Age-dependent effects of glutamate toxicity in the hippocampus

While prolonged seizures can cause brain damage at any age, the extent of brain damage following prolonged seizures is highly age-dependent. Seizures in the immature brain are followed by far less histological damage than seizures of similar duration and intensity in mature animals. The reasons for this age-related phenomenon are unclear. Since seizure-induced cell death may be due to the neurotoxic effects of excessive glutamate release, we tested the hypothesis that the immature brain is less vulnerable to glutamate-induced neurotoxicity than the mature brain. We administered equal amounts of glutamate (0.5 μmol in 1.0 μl) unilaterally into the CA1 subfield of the hippocampus of rats at postnatal (P) days 10, 20, 30, and 60. Equal volumes of saline were injected in the contralateral hippocampus.

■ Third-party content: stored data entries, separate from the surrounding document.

(** X7: an artist whose top track is not in the table gets no
    recommendations.  [rec] adds the track to the files and reloads the
    global table from the unified file, which has no [cluster] column; the
    call of [hybrid_recommendation] on the reloaded table then raises.  So
    [rec] raises in every case, and leaves the global table either as it
    was, when the addition itself raised, or reloaded, without [cluster]
    column. *)
Theorem rec_artist_with_new_top_track (rng_cluster rng_final : list nat)
    (input_text artist_id : string) (top : Spotify.TrackObject)
    (others : list Spotify.TrackObject) (st : State) :
  truthy (get_artist_id_from_name search str input_text) = Some artist_id ->
  artist_top_tracks artist_id "US" = Ok (top :: others) ->
  isin (Spotify.tr_id top) (map row_track_id (rows (combined_df st))) = false ->
  exists e st',
    rec sp search artist_top_tracks str backend_sp backend_combined_df kneighbors
        rng_cluster rng_final input_text ArtistInput st = (Raise e, st') /\
    (combined_df st' = combined_df st \/
     exists table, combined_df st' = read_frame table).
Proof.
  intros Hid Htop Hnew.
  set (d0 := combined_df st) in *.
  set (I := fun d => d = d0 \/ exists table, d = read_frame table).
  assert (triple (fun s => combined_df s = d0)
            (rec sp search artist_top_tracks str backend_sp backend_combined_df kneighbors
               rng_cluster rng_final input_text ArtistInput)
            (fun _ _ => False) (fun s => I (combined_df s))) as H.
  { unfold rec. rewrite Hid.
    eapply triple_bind.
    { eapply triple_weaken; [| | |apply (triple_lift (eq d0) Htop)]; cbv beta.
      - intros s Hs. now symmetry.
      - intros a s Ha. exact Ha.
      - intros s Hs. left. now symmetry. }
    intros top_tracks. cbv beta. apply triple_pure. intros ->. cbv zeta.
    eapply triple_bind.
    { eapply triple_weaken; [| | |apply (triple_get_combined_df (eq d0))]; cbv beta.
      - intros s Hs. exact Hs.
      - intros a s Ha. exact Ha.
      - intros s Hs. left. now symmetry. }
    intros df. cbv beta. apply triple_pure. intros <-. rewrite Hnew. cbn [negb].
    eapply triple_bind with (Q := fun _ s => exists table, combined_df s = read_frame table).
    { eapply triple_bind.
      { eapply triple_weaken; [| | |apply (triple_on_files (eq d0))]; cbv beta.
        - intros s Hs. exact Hs.
        - intros a s Ha. exact Ha.
        - intros s Hs. left. now symmetry. }
      intros features. cbv beta. eapply triple_bind.
      { eapply triple_weaken; [| | |apply (triple_on_files (eq d0))]; cbv beta.
        - intros s Hs. exact Hs.
        - intros a s Ha. exact Ha.
        - intros s Hs. left. now symmetry. }
      intros u1. cbv beta. eapply triple_bind.
      { eapply triple_weaken; [| | |apply (triple_on_files (eq d0))]; cbv beta.
        - intros s Hs. exact Hs.
        - intros a s Ha. exact Ha.
        - intros s Hs. left. now symmetry. }
      intros u2. cbv beta. eapply triple_bind.
      { eapply triple_weaken; [| | |apply (triple_on_files (eq d0))]; cbv beta.
        - intros s Hs. exact Hs.
        - intros a s Ha. exact Ha.
        - intros s Hs. left. now symmetry. }
      intros u3. cbv beta. eapply triple_bind.
      { eapply triple_weaken; [| | |apply (triple_on_files (eq d0))]; cbv beta.
        - intros s Hs. exact Hs.
        - intros a s Ha. exact Ha.
        - intros s Hs. left. now symmetry. }
      intros table. cbv beta.
      eapply triple_weaken; [| | |apply triple_set_combined_df]; cbv beta.
      - intros s Hs. exact Hs.
      - intros a s Ha. now exists table.
      - intros s Hs. exact Hs. }
    intros u. cbv beta. eapply triple_bind.
    { eapply triple_weaken;
        [| | |apply (triple_get_combined_df (fun d => exists table, d = read_frame table))];
        cbv beta.
      - intros s Hs. exact Hs.
      - intros a s Ha. exact Ha.
      - intros s Hs. right. exact Hs. }
    intros df. cbv beta. apply triple_pure. intros (table & ->).
    eapply triple_bind.
    { eapply triple_weaken;
        [| | |apply (triple_hybrid_recommendation
                      (fun d => exists table, d = read_frame table))]; cbv beta.
      - intros s Hs. exact Hs.
      - intros a s Ha. exact Ha.
      - intros s Hs. right. exact Hs.
      - reflexivity. }
    intros recommendations s []. }
  specialize (H st eq_refl).
  destruct (rec _ _ _ _ _ _ _ _ _ _ _ st) as [[out|e] st']; [destruct H|].
  exists e, st'. split; [reflexivity|exact H].
Qed.
(** The text of an alert, by its template and the values printed in it. *)
Inductive Message : Type :=
  | SevereCongestion (point : string) (traffic_index : Q)
  | IncidentsReported (n : Z) (point : string)
  | SpeedReduction (point : string) (reduction_percent : Q).

Record Alert : Type := {
  a_point_name : string;
  alert_type : AlertType;
  severity : Z;
  message : Message
}.

(** A row of [traffic_alerts] (the autoincrement id is the position). *)
Record AlertRow : Type := {
  r_point_name : string;
  r_alert_type : AlertType;
  r_severity : Z;
  r_message : Message;
  r_timestamp : Z;
  notified : Z
}.

(** Thresholds set in [__init__]. *)
Definition severe_congestion_threshold : Q := 80.
Definition high_incident_threshold : Z := 3.
Definition speed_reduction_threshold : Q := 4 # 10.

(** [x > 0] on a cell pandas read back: false on NaN. *)
Definition positive (v : SpeedVal) : bool :=
  match v with
  | Some q => Qltb 0 q
  | None => false
  end.

(** [min(100, x)] and [max(0, y)] as Python evaluates them. *)
Definition min100 (x : Q) : Q := if Qltb x 100 then x else 100.

(** Lines 71-76. *)
Definition traffic_index (current_speed free_flow_speed : SpeedVal) : Q :=
  match current_speed, free_flow_speed with
  | Some cs, Some ffs =>
      if positive (Some ffs) && positive (Some cs) then
        let speed_ratio := (cs / ffs)%Q in
        max0 (min100 (100 * (1 - speed_ratio)))
      else 0
  | _, _ => 0
  end.

Section WithCoordinates.
Context {coord : Type}.

Definition congestion_alert (row : Sample coord) : list Alert :=
  let ti := traffic_index (current_speed row) (free_flow_speed row) in
  if Qle_bool severe_congestion_threshold ti then
    [{| a_point_name := point_name row; alert_type := CONGESTION;
        severity := py_min (py_int (ti / 10)) 10;
        message := SevereCongestion (point_name row) ti |}]
  else [].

Rats were killed 7 days later and their brains were examined for hippocampal cell loss. The size of the resultant hippocampal lesion was highly age-dependent. Minimal cell loss was noted in the P10 rats; lesions in the P20 rats were smaller than those at P30 and P60, which were similar in extent. This study demonstrates that the extent of glutamate neurotoxicity in the hippocampus is highly age-dependent, with immature hippocampi relatively resistant to glutamate-induced cell death.